Book Read Free

A Thousand Sisters

Page 11

by Lisa Shannon


  “If only you could open my heart to see how happy I am to see you. I am buying hens. Whenever I am hungry now, I slaughter one.”

  “If I was a bird, I would fly and meet you in America.”

  “If my kid grows up, it is because of support from you.”

  “I don’t know what measurement I can use to measure my joy.”

  “I feel somehow a person in life, a woman in life. I didn’t think I would feel like other women.”

  “You have to continue up to the coming of Jesus.”

  “Thanks, thanks, thanks.”

  “May God bless and bless and bless and bless.”

  “It doesn’t arrive every day to be in this kind of joy. But I am really happy.”

  WE’VE DRIVEN FORTY-FIVE MINUTES up the long, winding road that hugs the hillsides above Lake Kivu. With Congolese military hanging around the ramshackle shops at the village crossroads, I emerge from the SUV. Squishy clay mud sucks my flip-flops under.

  The women who have been waiting burst into song. The men and children stand back. It’s a women’s party today and they are not invited. Singing and dancing continues during their long procession to the Women for Women compound. The reception today seems almost surreal, the women in saturated colors against the lush landscape dampened with morning rain. Two women lead the group in an impromptu call-and-response chant of endless thanks.

  “My kids couldn’t go to school, and now they have education because of you.”

  “We were hungry. Now we eat because of you.”

  Twenty minutes into the reception, Hortense leans over to me and says, “The woman in yellow is your sister Therese.”

  She is a modest woman, perhaps early forties. She wears a traditional African dress, crisp and precisely wrapped, in vivid yellows and purple. I tower above her. (My friends will later laugh at me in the photos. “You look like an Amazon next to her!”)

  “Did you ever receive my letter?” I ask, hugging her.

  “I got one letter.” She says, “I had already finished the program.”

  “Did you get photos?”

  “I love them,” she says. “I told my husband you were coming. He wanted to meet you too, but this place is only for women.”

  “You said in your letter that your husband had been taken to the bush. Is it the same husband or did you remarry?” I ask.

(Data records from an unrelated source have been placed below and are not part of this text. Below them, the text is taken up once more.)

(** When the parser accepts the listing page and every detail page, a run
    of [main] sends exactly 1 + n requests for n identifiers: the listing
    URL first, then the posting URL of each identifier in listing order,
    each once (a failed request is not sent again) and each with the fixed
    User-Agent header; and it calls [random.uniform] exactly n times.
    (Lines 162-181.) *)
Theorem main_requests :
  forall network uniform parser_rejects html_parser os_linesep
         quote_all_newlines title location start w ids,
    fst (Full.get_job_ids network parser_rejects html_parser title location
           start w) = Ok ids ->
    Full.details_accepted network parser_rejects (S (requests_sent w)) ids
    = true ->
    exists w',
      Full.main_with network uniform parser_rejects html_parser os_linesep
        quote_all_newlines title location start w = (Ok tt, w')
      /\ gets (trace w')
         = (gets (trace w) ++
            (list_url title location start, headers)
            :: map (fun job_id => (job_url job_id, headers)) ids)%list
      /\ requests_sent w' = requests_sent w + 1 + length ids
      /\ randoms_drawn w' = randoms_drawn w + length ids.
Proof.
  intros network uniform parser_rejects html_parser os_linesep
    quote_all_newlines title location start w ids Hids Hacc.
  destruct ids as [|job_id ids].
  - rewrite full_get_job_ids_run in Hids. cbn [fst] in Hids.
    unfold Full.main_with, bind. rewrite full_get_job_ids_run, Hids.
    eexists. split; [reflexivity|].
    unfold after_get; cbn [trace requests_sent randoms_drawn length map].
    rewrite gets_app. simpl. split; [reflexivity|]. lia.
  - rewrite (full_main_with_trace network uniform parser_rejects html_parser
               os_linesep quote_all_newlines title location start w
               (job_id :: ids) Hids ltac:(discriminate) Hacc).
    eexists. split; [reflexivity|].
    cbn [trace requests_sent randoms_drawn].
    rewrite !gets_app, full_events_gets. cbn [gets flat_map app].
    rewrite app_nil_r, <- app_assoc. split; [reflexivity|]. lia.
Qed.

Lemma main_requests_witness :
  exists w',
    Full.main Samples.failing_site Cases.two_seconds Cases.rejects
      Samples.parser LF_str false initial_world = (Ok tt, w')
    /\ requests_sent w' = 3
    /\ randoms_drawn w' = 2.
Proof.
  destruct (main_requests Samples.failing_site Cases.two_seconds
              Cases.rejects Samples.parser LF_str false
              "Python Developer" "Toronto" 0%Z initial_world ["123"; "456"]
              eq_refl eq_refl)
    as [w' [Hrun [_ [Hreq Hrand]]]].
  exists w'. split; [exact Hrun|]. split; [exact Hreq | exact Hrand].
Defined.

Lemma full_total_sleep_events network uniform html_parser
    (ids : list string) (n r : nat) :
  (forall k, (1 <= uniform k 1 3 /\ uniform k 1 3 <= 3)%Q) ->
  (inject_Z (Z.of_nat (length ids))
   <= total_sleep (Full.events network uniform html_parser n r ids)
   /\ total_sleep (Full.events network uniform html_parser n r ids)
      <= 3 * inject_Z (Z.of_nat (length ids)))%Q.
Proof.
  intros Hdraw. revert n r; induction ids as [|job_id ids IH]; intros n r.
  - cbn [Full.events total_sleep length].
    change (inject_Z (Z.of_nat 0)) with 0%Q. split; lra.
  - cbn [Full.events Full.iteration app total_sleep length].
    rewrite Nat2Z.inj_succ. unfold Z.succ. rewrite inject_Z_plus.
    destruct (IH (S n) (S r)) as [Hlo Hhi].
    destruct (Hdraw r) as [H1 H3].
    change (inject_Z 1) with 1%Q. split; lra.
Qed.

(** When the parser accepts the listing page and every detail page, and
    each call [random.uniform(1, 3)] returns a number between 1 and 3 (what
    the library promises), the pauses of a run over n identifiers add up
    to between n and 3n seconds.  (Lines 180-181.) *)
Theorem main_sleeps_between_n_and_3n :
  forall network uniform parser_rejects html_parser os_linesep
         quote_all_newlines title location start w ids,
    (forall k, (1 <= uniform k 1 3 /\ uniform k 1 3 <= 3)%Q) ->
    fst (Full.get_job_ids network parser_rejects html_parser title location
           start w) = Ok ids ->
    Full.details_accepted network parser_rejects (S (requests_sent w)) ids
    = true ->
    exists w',
      Full.main_with network uniform parser_rejects html_parser os_linesep
        quote_all_newlines title location start w = (Ok tt, w')
      /\ (total_sleep (trace w) + inject_Z (Z.of_nat (length ids))
          <= total_sleep (trace w'))%Q
      /\ (total_sleep (trace w')
          <= total_sleep (trace w) + 3 * inject_Z (Z.of_nat (length ids)))%Q.
Proof.
  intros network uniform parser_rejects html_parser os_linesep
    quote_all_newlines title location start w ids Hdraw Hids Hacc.
  destruct ids as [|job_id ids].
  - rewrite full_get_job_ids_run in Hids. cbn [fst] in Hids.
    unfold Full.main_with, bind. rewrite full_get_job_ids_run, Hids.
    eexists. split; [reflexivity|].
    unfold after_get; cbn [trace length]. rewrite total_sleep_app.
    cbn [total_sleep]. change (inject_Z (Z.of_nat 0)) with 0%Q. split; lra.
  - rewrite (full_main_with_trace network uniform parser_rejects html_parser
               os_linesep quote_all_newlines title location start w
               (job_id :: ids) Hids ltac:(discriminate) Hacc).
    eexists. split; [reflexivity|].
    cbn [trace]. rewrite !total_sleep_app.
    destruct (full_total_sleep_events network uniform html_parser
                (job_id :: ids) (S (requests_sent w)) (randoms_drawn w) Hdraw)
      as [Hlo Hhi].
    cbn [total_sleep]. split; lra.
Qed.

Lemma main_sleeps_between_n_and_3n_witness :
  exists w',
    Full.main Samples.two_jobs_site Cases.two_seconds Cases.rejects
      Samples.parser LF_str false initial_world = (Ok tt, w')
    /\ (2 <= total_sleep (trace w') /\ total_sleep (trace w') <= 6)%Q.
Proof.
  destruct (main_sleeps_between_n_and_3n Samples.two_jobs_site
              Cases.two_seconds Cases.rejects Samples.parser LF_str false
              "Python Developer" "Toronto" 0%Z initial_world ["123"; "456"])
    as [w' [Hrun [Hlo Hhi]]].
  - intros k. unfold Cases.two_seconds. split; discriminate.
  - reflexivity.
  - reflexivity.
  - exists w'. split; [exact Hrun|].
    change (total_sleep (trace initial_world)) with 0%Q in Hlo, Hhi.
    change (inject_Z (Z.of_nat (length ["123"; "456"]))) with 2%Q in Hlo, Hhi.
    split; lra.
Defined.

  “I have many, many things to tell you.”

  We file into the cement classroom with eight other sisters, whom I greet individually. I kneel down next to a sister in a leopard-print headscarf and a dress with puffy sleeves and shiny embroidery. I look at her booklet.

  Beatrice. Her sponsor line reads: Kelly Thomas.

  Though it would have been easy to schedule this meeting on a day that fit Kelly’s needs—just a minor coordination via email—her plans prevented her from making it today to meet her own sister. She entrusted me with a letter and photos to pass along to Beatrice. “It’s probably better if you don’t tell her I traveled all this way, but didn’t make it to see her,” she told me.

  Why on earth would I want Beatrice to know that?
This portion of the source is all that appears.